My Jobs Aren't Running
It's (sadly) fairly common for our RC machines to get into states where they aren't able to start new jobs. Here are some ways to figure out what's going on if your jobs seem to be stuck in the queue
Step 1: Check the state of the machines in the partition
The command 'sinfo -p partitionname' will generate a table showing the overall state of the machines in the partition. The two most relevant fields in the table are the "AVAIL" and "STATE" fields. "AVAIL" should always have the value "up". If it doesn't, something has gone badly wrong; contact RC to get it looked at.
The "STATE" field can have multiple values. Each line in the table will have a different value in the "STATE" field, and the "NODELIST" field will list the machines in the partition that have that state. The values you're likely to see in the "STATE" field are:
alloc: Machines in the "alloc" state are fully-occupied with jobs from our group. If there are jobs waiting for the partition, all of the machines should be in this state.
mix: Machines in the "mix" state are some combination of idle, running our jobs, and running jobs from one of the "requeue" partition. This state generally indicates that the machine(s) are healthy, and that there isn't enough work from our group to keep them full. If machines stay in the "mix" state for a long time (more than 30 minutes) while our jobs are waiting, it may indicate a problem.
up: This indicates that Slurm thinks the machine(s) are operating correctly, but has no work to assign no them. In practice, you're unlikely to see this state except during winter break, because there's almost always work in the requeue partition to be done. If you see this state while there are jobs waiting to be run, something's gone wrong; contact RC to get it looked at.
down: Machines in this state are unavailable to run jobs; contact RC to get the issue looked into.
drain: This state indicates that Slurm is killing jobs from one of the requeue partitions to make room for jobs from our group. This is the correct behavior as long as machines don't get stuck in this state for more than 30 minutes, in which case it may indicate a problem. You should investigate further and contact RC if there is a problem.

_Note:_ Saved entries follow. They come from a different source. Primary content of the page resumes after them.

Lemma update_count_ok app :
  exists rest,
    count_label (_update_count getsize_now app)
    = count_text (length (files app)) +:+ rest.
Proof.
  unfold _update_count, set_count_label. cbn [count_label].
  destruct (0 <? total_size getsize_now (files app)).
  - eauto.
  - exists "". now rewrite string_app_empty_r.
Qed.

(** What [_add_file] does to the list. *)
Lemma add_file_files app filepath :
  files (_add_file getsize_now app filepath)
  = if existsb (fun item => String.eqb (item_filepath item) filepath) (files app)
    then files app
    else files app ++ [new_FileItem getsize_now (items_created app) filepath].
Proof. unfold _add_file. now destruct (existsb _ _). Qed.

Lemma add_file_is_shredding app filepath :
  is_shredding (_add_file getsize_now app filepath) = is_shredding app.
Proof. unfold _add_file. now destruct (existsb _ _). Qed.

Lemma add_file_ok app filepath :
  window_ok app -> window_ok (_add_file getsize_now app filepath).
Proof.
  intros [Hp Hi Hc He Hn Hb Hr]. unfold _add_file.
  destruct (existsb _ _) eqn:Hin; [now constructor|].
  assert (Hnew : ~ In filepath (map item_filepath (files app))).
  { rewrite <- has_path_In. now rewrite Hin. }
  constructor; cbn [files items_created empty_label_shown count_label controls_enabled
                    is_shredding _update_count set_count_label set_files count_item
                    set_empty_label_shown].
  - rewrite map_app. cbn [map new_FileItem item_filepath].
    apply NoDup_app. split; [exact Hp|]. split; [|apply NoDup_singleton].
    intros x Hx Hx'%list_elem_of_singleton. subst x.
    apply Hnew. now apply list_elem_of_In.
  - rewrite map_app. cbn [map new_FileItem item_id].
    apply NoDup_app. split; [exact Hi|]. split; [|apply NoDup_singleton].
    intros x Hx Hx'%list_elem_of_singleton. subst x.
    apply list_elem_of_In, in_map_iff in Hx as (item & Hid & Hitem).
    rewrite Forall_forall in Hc. apply (proj2 (list_elem_of_In _ _)), Hc in Hitem.
    cbn in Hid. lia.
  - apply Forall_app. split.
    + eapply Forall_impl; [exact Hc|]. intros x Hx. cbn in Hx |- *. lia.
    + constructor; [cbn; lia | constructor].
  - split; [discriminate|]. intros H. now apply app_eq_nil in H as [_ H].
  - apply (update_count_ok
             (set_files (files app ++ [new_FileItem getsize_now (items_created app) filepath])
                (count_item (set_empty_label_shown false app)))).
  - exact Hb.
  - intros _ H. now apply app_eq_nil in H as [_ H].
Qed.

Lemma remove_file_ok app item app' :
  window_ok app -> _remove_file getsize_now app item = Some app' -> window_ok app'.
Proof.
  intros Hok. unfold _remove_file.
  destruct (is_shredding app) eqn:Hs; [intros [= <-]; exact Hok|].
  destruct Hok as [Hp Hi Hc He Hn Hb Hr].
  destruct (list_remove (item_id item) (files app)) as [l|] eqn:Hrm; [|discriminate].
  intros [= <-].
  destruct (list_remove_Some _ _ _ Hrm) as (l1 & x & l2 & Hfiles & -> & _).
  rewrite Hfiles in Hp, Hi, Hc.
  assert (Hc' : Forall (fun item0 => (item_id item0 < items_created app)%nat) (l1 ++ l2)).
  { apply Forall_app in Hc as [H1 H2]. apply Forall_app. split; [exact H1|].
    now apply Forall_cons in H2 as [_ H2]. }
  cbv zeta.
  destruct (l1 ++ l2) as [|y l] eqn:Hl.
  - constructor; cbn [files items_created empty_label_shown count_label controls_enabled
                      is_shredding _update_count set_count_label set_files
                      set_empty_label_shown].
    + constructor.
    + constructor.
    + constructor.
    + tauto.
    + apply (update_count_ok (set_files [] app)).
    + exact Hb.
    + rewrite Hs. discriminate.
  - constructor; cbn [files items_created empty_label_shown count_label controls_enabled
                      is_shredding _update_count set_count_label set_files
                      set_empty_label_shown].
    + rewrite <- Hl. eapply NoDup_map_remove, Hp.
    + rewrite <- Hl. eapply NoDup_map_remove, Hi.
    + exact Hc'.
    + split; [|discriminate]. intros H. apply He in H.
      rewrite Hfiles in H. now destruct l1.
    + apply (update_count_ok (set_files (y :: l) app)).
    + exact Hb.
    + rewrite Hs. discriminate.
Qed.

Lemma clear_all_ok app : window_ok app -> window_ok (_clear_all getsize_now app).
Proof.
  intros Hok. unfold _clear_all. destruct (is_shredding app) eqn:Hs; [exact Hok|].
  destruct Hok as [Hp Hi Hc He Hn Hb Hr].
  constructor; cbn [files items_created empty_label_shown count_label controls_enabled
                    is_shredding _update_count set_count_label set_files
                    set_empty_label_shown].
  - constructor.
  - constructor.
  - constructor.
  - tauto.
  - apply (update_count_ok (set_empty_label_shown true (set_files [] app))).
  - exact Hb.
  - rewrite Hs. discriminate.
Qed.

Lemma add_files_ok (selected : list string) app :
  window_ok app -> window_ok (fold_left (_add_file getsize_now) selected app).
Proof.
  revert app. induction selected as [|p selected IH]; intros app Hok; [exact Hok|].
  cbn [fold_left]. apply IH. now apply add_file_ok.
Qed.

Lemma browse_files_ok app selected :
  window_ok app -> window_ok (_browse_files getsize_now app selected).
Proof.
  intros Hok. unfold _browse_files. destruct (is_shredding app); [exact Hok|].
  now apply add_files_ok.
Qed.

Lemma browse_folder_ok app folder walk :
  window_ok app -> window_ok (_browse_folder getsize_now app folder walk).
Proof.
  intros Hok. unfold _browse_folder. destruct (is_shredding app); [exact Hok|].
  destruct (String.eqb folder ""); [exact Hok|].
  revert app Hok. induction walk as [|[root names] walk IH]; intros app Hok; [exact Hok|].
  cbn [fold_left]. apply IH.
  clear IH. revert app Hok. induction names as [|file names IH]; intros app Hok; [exact Hok|].
  cbn [fold_left]. apply IH. now apply add_file_ok.
Qed.

End HandlersKeep.

Lemma start_shredding_ok app answer :
  window_ok app -> window_ok (_start_shredding app answer).
Proof.
  intros [Hp Hi Hc He Hn Hb Hr]. unfold _start_shredding.
  destruct (files app) as [|x l] eqn:Hfiles.
  - constructor; cbn [files items_created empty_label_shown count_label controls_enabled
                      is_shredding show_dialog]; rewrite ?Hfiles; auto.
  - destruct (is_shredding app) eqn:Hs; [constructor; rewrite ?Hfiles, ?Hs; auto|].
    destruct answer; cbn [negb];
      constructor; cbn [files items_created empty_label_shown count_label controls_enabled
                        is_shredding show_dialog start_thread set_controls_enabled
                        set_is_shredding]; rewrite ?Hfiles, ?Hs; auto.
Qed.

Lemma shredding_complete_ok app :
  window_ok app -> window_ok (_shredding_complete app).
Proof.
  intros [Hp Hi Hc He Hn Hb Hr]. unfold _shredding_complete.
  constructor; cbn [files items_created empty_label_shown count_label controls_enabled
                    is_shredding show_dialog set_controls_enabled set_is_shredding]; auto.
Qed.

Lemma on_method_change_ok app value app' :
  window_ok app -> _on_method_change app value = Some app' -> window_ok app'.
Proof.
  intros [Hp Hi Hc He Hn Hb Hr]. unfold _on_method_change.
  destruct (first_word value); [|discriminate]. intros [= <-].
  now constructor.
Qed.

Lemma step_ok getsize_now app a : window_ok app -> window_ok (step getsize_now app a).
Proof.
  intros Hok. destruct a; cbn [step].
  - now apply browse_files_ok.
  - now apply browse_folder_ok.
  - destruct (_remove_file getsize_now app item) eqn:Hrm; cbn [default]; [|exact Hok].
    eapply remove_file_ok; eauto.
  - now apply clear_all_ok.
  - destruct (_on_method_change app value) eqn:Hm; cbn [default]; [|exact Hok].
    eapply on_method_change_ok; eauto.
  - now apply start_shredding_ok.
  - now apply shredding_complete_ok.
Qed.

Lemma reachable_ok app : reachable app -> window_ok app.
Proof.
  induction 1 as [|getsize_now app a _ IH _].
  - constructor; cbn; try constructor; auto; try tauto; try discriminate.
    all: try now exists "".
  - now apply step_ok.
Qed.

(** X9. Between two events the list of the window holds no path twice, the
    empty-list text is on screen exactly when the list is empty, the
    counter starts with the number of rows and the right form of "Datei",
    the three controls are disabled exactly during a run, and a run is
    under way only over a list that is not empty. *)
Theorem X9_window_invariants (app : App) :
  reachable app ->
  NoDup (map item_filepath (files app))
  /\ (empty_label_shown app = true <-> files app = [])
  /\ (exists rest, count_label app = count_text (length (files app)) +:+ rest)
  /\ controls_enabled app = negb (is_shredding app)
  /\ (is_shredding app = true -> files app <> []).
Proof.
  intros [Hp Hi Hc He Hn Hb Hr]%reachable_ok. auto.
Qed.

(** The theorem after the same file is chosen twice with another one. *)
Lemma X9_window_invariants_witness :
  let app := step (fun _ => Some 1536) initial_app (BrowseFiles ["/tmp/a"; "/tmp/b"; "/tmp/a"]) in
  map item_filepath (files app) = ["/tmp/a"; "/tmp/b"]
  /\ count_label app = "2 Dateien ausgewählt (3.0 KB)"
  /\ NoDup (map item_filepath (files app)).
Proof.
  intros app. split; [reflexivity|]. split; [reflexivity|].
  apply (X9_window_invariants app).
  apply reachable_step; [apply reachable_initial | exact Logic.I].
Defined.

(** ** A run and the window *)

Lemma step_during_run getsize_now app a :
  is_shredding app = true ->
  a <> ShreddingComplete ->
  files (step getsize_now app a) = files app
  /\ is_shredding (step getsize_now app a) = true
  /\ threads_started (step getsize_now app a) = threads_started app
  /\ controls_enabled (step getsize_now app a) = controls_enabled app.
Proof.
  intros Hs Ha. destruct a; cbn [step].
  - unfold _browse_files. rewrite Hs. auto.
  - unfold _browse_folder. rewrite Hs. auto.
  - unfold _remove_file. rewrite Hs. cbn [default]. auto.
  - unfold _clear_all. rewrite Hs. auto.
  - unfold _on_method_change. destruct (first_word value); cbn [default]; auto.
  - unfold _start_shredding. destruct (files app) eqn:Hf; [cbn; auto|].
    rewrite Hs. rewrite Hf. auto.
  - congruence.
Qed.

(** X10. While a run is under way, no event other than its completion
    changes the list the worker goes through, starts a second worker, ends
    the run or enables the controls. *)
Theorem X10_run_freezes_the_list
    (events : list ((string -> option Z) * action)) (app : App) :
  is_shredding app = true ->
  Forall (fun e => snd e <> ShreddingComplete) events ->
  files (handle_all events app) = files app
  /\ is_shredding (handle_all events app) = true
  /\ threads_started (handle_all events app) = threads_started app
  /\ controls_enabled (handle_all events app) = controls_enabled app.
Proof.
  revert app. induction events as [|[getsize_now a] events IH]; intros app Hs Hev.
  - cbn. auto.
  - apply Forall_cons in Hev as [Ha Hev]. cbn [snd] in Ha.
    destruct (step_during_run getsize_now app a Hs Ha) as (Hf & Hs' & Ht & Hc).
    unfold handle_all in *. cbn [fold_left].
    destruct (IH (step getsize_now app a) Hs' Hev) as (Hf2 & Hs2 & Ht2 & Hc2).
    rewrite Hf2, Hs2, Ht2, Hc2. auto.
Qed.

(** The theorem at a run over one file, with every button pressed. *)
Lemma X10_run_freezes_the_list_witness :
  let sizes := fun _ : string => Some 10 in
  let app := handle_all [(sizes, BrowseFiles ["/tmp/a"]); (sizes, StartShredding true)]
               initial_app in
  let events := [(sizes, ClearAll); (sizes, BrowseFiles ["/tmp/b"]);
                 (sizes, StartShredding true); (sizes, MethodChange "dod (7 Durchgänge)")] in
  is_shredding app = true
  /\ map item_filepath (files (handle_all events app)) = ["/tmp/a"]
  /\ threads_started (handle_all events app) = 1%nat.
Proof.
  intros sizes app events.
  assert (Hs : is_shredding app = true) by reflexivity.
  assert (Hev : Forall (fun e => snd e <> ShreddingComplete) events)
    by (repeat constructor; discriminate).
  destruct (X10_run_freezes_the_list events app Hs Hev) as (Hf & _ & Ht & _).
  split; [exact Hs|]. rewrite Hf, Ht. split; reflexivity.
Defined.

(** ** The method of a run *)

Section MethodKept.

Variable getsize_now : string -> option Z.

Lemma add_file_method_var app filepath :
  method_var (_add_file getsize_now app filepath) = method_var app.
Proof. unfold _add_file. now destruct (existsb _ _). Qed.

Lemma add_files_method_var selected app :
  method_var (fold_left (_add_file getsize_now) selected app) = method_var app.
Proof.
  revert app. induction selected as [|p selected IH]; intros app; [reflexivity|].
  cbn [fold_left]. now rewrite IH, add_file_method_var.
Qed.

Lemma browse_folder_method_var app folder walk :
  method_var (_browse_folder getsize_now app folder walk) = method_var app.
Proof.
  unfold _browse_folder. destruct (is_shredding app); [reflexivity|].
  destruct (String.eqb folder ""); [reflexivity|].
  revert app. induction walk as [|[root names] walk IH]; intros app; [reflexivity|].
  cbn [fold_left]. rewrite IH. clear IH.
  revert app. induction names as [|file names IH]; intros app; [reflexivity|].
  cbn [fold_left]. now rewrite IH, add_file_method_var.
Qed.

drng: Machines in this state are overloaded with work, so Slurm is not scheduling further jobs until the load on them decreases. This is generally a problem, most often caused by someone running jobs that start more threads/use more cores than they requested from Slurm. If you see this, investigate further to figure out which user is causing the problem. If they're from our group, contact them. If the problematic jobs are from a requeue partition, contact RC and they'll deal with it.
Step 2: Check the queue
'squeue -p partitionname' will show a list of all the jobs queued for and running on the partition, as well as the username of the person who submitted them. If your jobs aren't running because someone else is using all of the cores in the partition, this will tell you who is responsible and whether it's one person or several people filling up the partition. Note that we don't guarantee that there will always be free cores in our partition, and there may be times when you just have to wait. If one person is filling up the whole partition, it's reasonable to go talk to them about freeing up some nodes.
Squeue can also be useful for figuring out whose jobs are overloading a node that's in the 'drng' state.

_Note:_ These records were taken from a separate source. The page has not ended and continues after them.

(** Flushing a stream that holds no text does nothing. *)
Lemma flush_idle (s : Sys) :
  buffer (writer (self s)) = "" → exec writer_flush s = s.
Proof. intros. open_sys s. subst. run. by destruct dev. Qed.

Lemma data_line_config (os : Platform) (o o' : CSVLogger) now data :
  same_config o o' → data_line os o' now data = data_line os o now data.
Proof.
  intros (_ & _ & Ht & Hm & _ & Hp & _).
  unfold data_line, timestamp, lead. by rewrite Ht, Hm, Hp.
Qed.

Lemma header_line_config (o o' : CSVLogger) :
  same_config o o' → header_line o' = header_line o.
Proof.
  intros (_ & Hh & Ht & _ & _ & _ & Hs).
  unfold header_line, lead. by rewrite Ht, Hh, Hs.
Qed.

Lemma length_warning_config (o o' : CSVLogger) data :
  same_config o o' → length_warning o' data = length_warning o data.
Proof. intros (_ & Hh & _). unfold length_warning. by rewrite Hh. Qed.

Section Session.

Variable os : Platform.

(** A disabled item logs nothing. *)
Lemma log_disabled (now : QDateTime) (data : QVariantList) (s : Sys) :
  enabled (self s) = false → exec (log os now data) s = s.
Proof. intros. open_sys s. subst. by run. Qed.

(** In console mode the line goes to [qDebug] and nothing else happens. *)
Lemma log_console (now : QDateTime) (data : QVariantList) (s : Sys) :
  enabled (self s) = true → toConsole (self s) = true →
  exec (log os now data) s
  = {| self := self s; world := world s;
       out := out s ++ length_warning (self s) data ++
              [Debug (data_line os (self s) now data)] |}.
Proof.
  intros. open_sys s. subst. run.
  rewrite buildLogLine_run. step. by rewrite <- app_assoc.
Qed.

(** With no file open and none to open, the row is dropped. *)
Lemma log_closed (now : QDateTime) (data : QVariantList) (s : Sys) :
  enabled (self s) = true → toConsole (self s) = false →
  fileNeedsReopen (self s) = false → isOpen (file (self s)) = false →
  exec (log os now data) s
  = {| self := self s; world := world s;
       out := out s ++
         [Critical "CSVLogger::log(): File is not open, valid filename must be provided beforehand."] |}.
Proof. intros. open_sys s. subst. by run. Qed.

Step 3: Investigate 'drng' nodes
If one or more of the machines in a partition are stuck in the 'drng' state, the command 'lsload | grep machinename' will show the load on the machine and let you figure out if the machine is in that state because it's overloaded. (If a machine is in the 'drng' state and not overloaded, something has gone badly wrong and you should contact RC.)

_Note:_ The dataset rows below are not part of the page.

Fixpoint classify_loop (i : nat) (content_list : list loc)
  (st : gmap loc pyval * list loc * list loc) : gmap loc pyval * list loc * list loc :=
  match content_list with
  | [] => st
  | l :: rest => classify_loop (S i) rest (classify_step i l st)
  end.

Definition classify (h : gmap loc pyval) (content_list : list loc)
  : gmap loc pyval * list loc * list loc :=
  classify_loop 0 content_list (h, [], []).

Section Extractor.

Variable rt : runtime.
(** [self.client is not None] *)
Variable has_client : bool.
Variable llm : nat -> string -> option string.

Definition recovered (response : string) : option pyval :=
  Recover.recovered rt code_block_pattern brace_pattern response.

Definition _parse_llm_response (response : string) : pyval :=
  match recovered response with
  | Some v => v
  | None => PNone
  end.

Definition _async_openai_call (prompt : string) : M (option string) :=
  if has_client then request llm prompt else ret None.

Definition _call_llm_for_extraction (prompt : string) : M pyval :=
  let* response := _async_openai_call prompt in
  match response with
  | Some s => if truthy (PStr s) then ret (_parse_llm_response s) else ret PNone
  | None => ret PNone
  end.

(** The [try] block of [_extract_text_entities] for one unit: the entities
    it adds to [all_entities]. *)
Definition text_unit_entities (block : pyval) (text_content : string)
  : M (list pyval) :=
  catch
    (let* entities_result :=
       _call_llm_for_extraction
         (Template.format text_entity_extraction_template
            [("content", text_content)]) in
     if truthy entities_result then
       let* has := lift (py_contains "entities" entities_result) in
       if (has : bool) then
         let* found := lift (py_getitem entities_result "entities") in
         let* items := lift (py_iter found) in
         let* source_block := lift (py_get block "block_index" (PInt (-1))) in
         let* source_page := lift (py_get block "page_idx" (PInt 0)) in
         lift (tag_all [("source_block", source_block);
                        ("source_page", source_page);
                        ("source_type", PStr "text")] items)
       else ret []
     else ret [])
    (fun _ => ret []).

Fixpoint text_loop (processed_blocks : list pyval) : M (list pyval) :=
  match processed_blocks with
  | [] => ret []
  | block :: rest =>
      let* raw := lift (py_get block "text" (PStr "")) in
      let* text_content := lift (py_strip raw) in
      let* added :=
        if (PyStr.len text_content <? 10)%nat then ret []
        else text_unit_entities block text_content in
      let* more := text_loop rest in
      ret (added ++ more)%list
  end.

Definition _extract_text_entities (text_blocks : list pyval) : M pyval :=
  let* processed_blocks := lift (_merge_text_blocks text_blocks) in
  let* all_entities := text_loop processed_blocks in
  ret (PDict [("entities", PList all_entities)]).

(** 10 rows of 10 columns. *)
Definition _format_table_for_llm (table_body : pyval) : outcome string :=
  TableText.format_table rt 10 10 table_body.

Definition table_unit_entities (block table_caption table_body : pyval)
  : M (list pyval) :=
  catch
    (let* table_data := lift (_format_table_for_llm table_body) in
     let* table_result :=
       _call_llm_for_extraction
         (Template.format table_entity_extraction_template
            [("caption", py_str rt table_caption); ("table_data", table_data)]) in
     if truthy table_result then
       let* has := lift (py_contains "extracted_entities" table_result) in
       if (has : bool) then
         let* found := lift (py_getitem table_result "extracted_entities") in
         let* items := lift (py_iter found) in
         let* source_block := lift (py_get block "block_index" (PInt (-1))) in
         let* source_page := lift (py_get block "page_idx" (PInt 0)) in
         lift (tag_all [("source_block", source_block);
                        ("source_page", source_page);
                        ("source_type", PStr "table");
                        ("source_caption", table_caption)] items)
       else ret []
     else ret [])
    (fun _ => ret []).

Fixpoint table_loop (table_blocks : list pyval) : M (list pyval) :=
  match table_blocks with
  | [] => ret []
  | block :: rest =>
      let* table_caption := lift (py_get block "table_caption" (PStr unnamed_table)) in
      let* table_body := lift (py_get block "table_body" (PList [])) in
      let* added :=
        if truthy table_body then table_unit_entities block table_caption table_body
        else ret [] in
      let* more := table_loop rest in
      ret (added ++ more)%list
  end.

Lsload will return an output of the form:
'holy2c14201 40 10 25.0 2.86 191 133 MIXED'
In this line, the first value is the name of the machine, the second (40 in this example) is the number of cores in the machine, and the fifth (2.86 here) is the load on the machine, which is a combination of the number of threads running on the machine and how much work each of those threads are doing. Thus, the load can be a non-integer value if some of the threads on the machine spend some of their time waiting for data to be read from disk or idle for other reasons.
If the load on the machine is greater than the number of cores, Slurm considers the machine overloaded and will not schedule any more jobs on the machine until the load drops. The most common cause of this is that one or more of the jobs running on the machine have started more threads than their user requested cores, overloading the machine's resources.
Being overloaded reduces the rate at which a computer completes work, because it has to load the state of each thread from RAM into a core, let the thread run for a while, and then save that state out to RAM, which adds overhead.
To find out who is overloading a particular machine, you can run 'squeue -w machinename', which will list the jobs running on the machine, the partition that those jobs were sent to, and the user who started the job. If the job(s) is/are from one of our partitions, ask the person responsible to address the problem. If they're from one of the requeue partitions, send mail to RC and they'll fix it.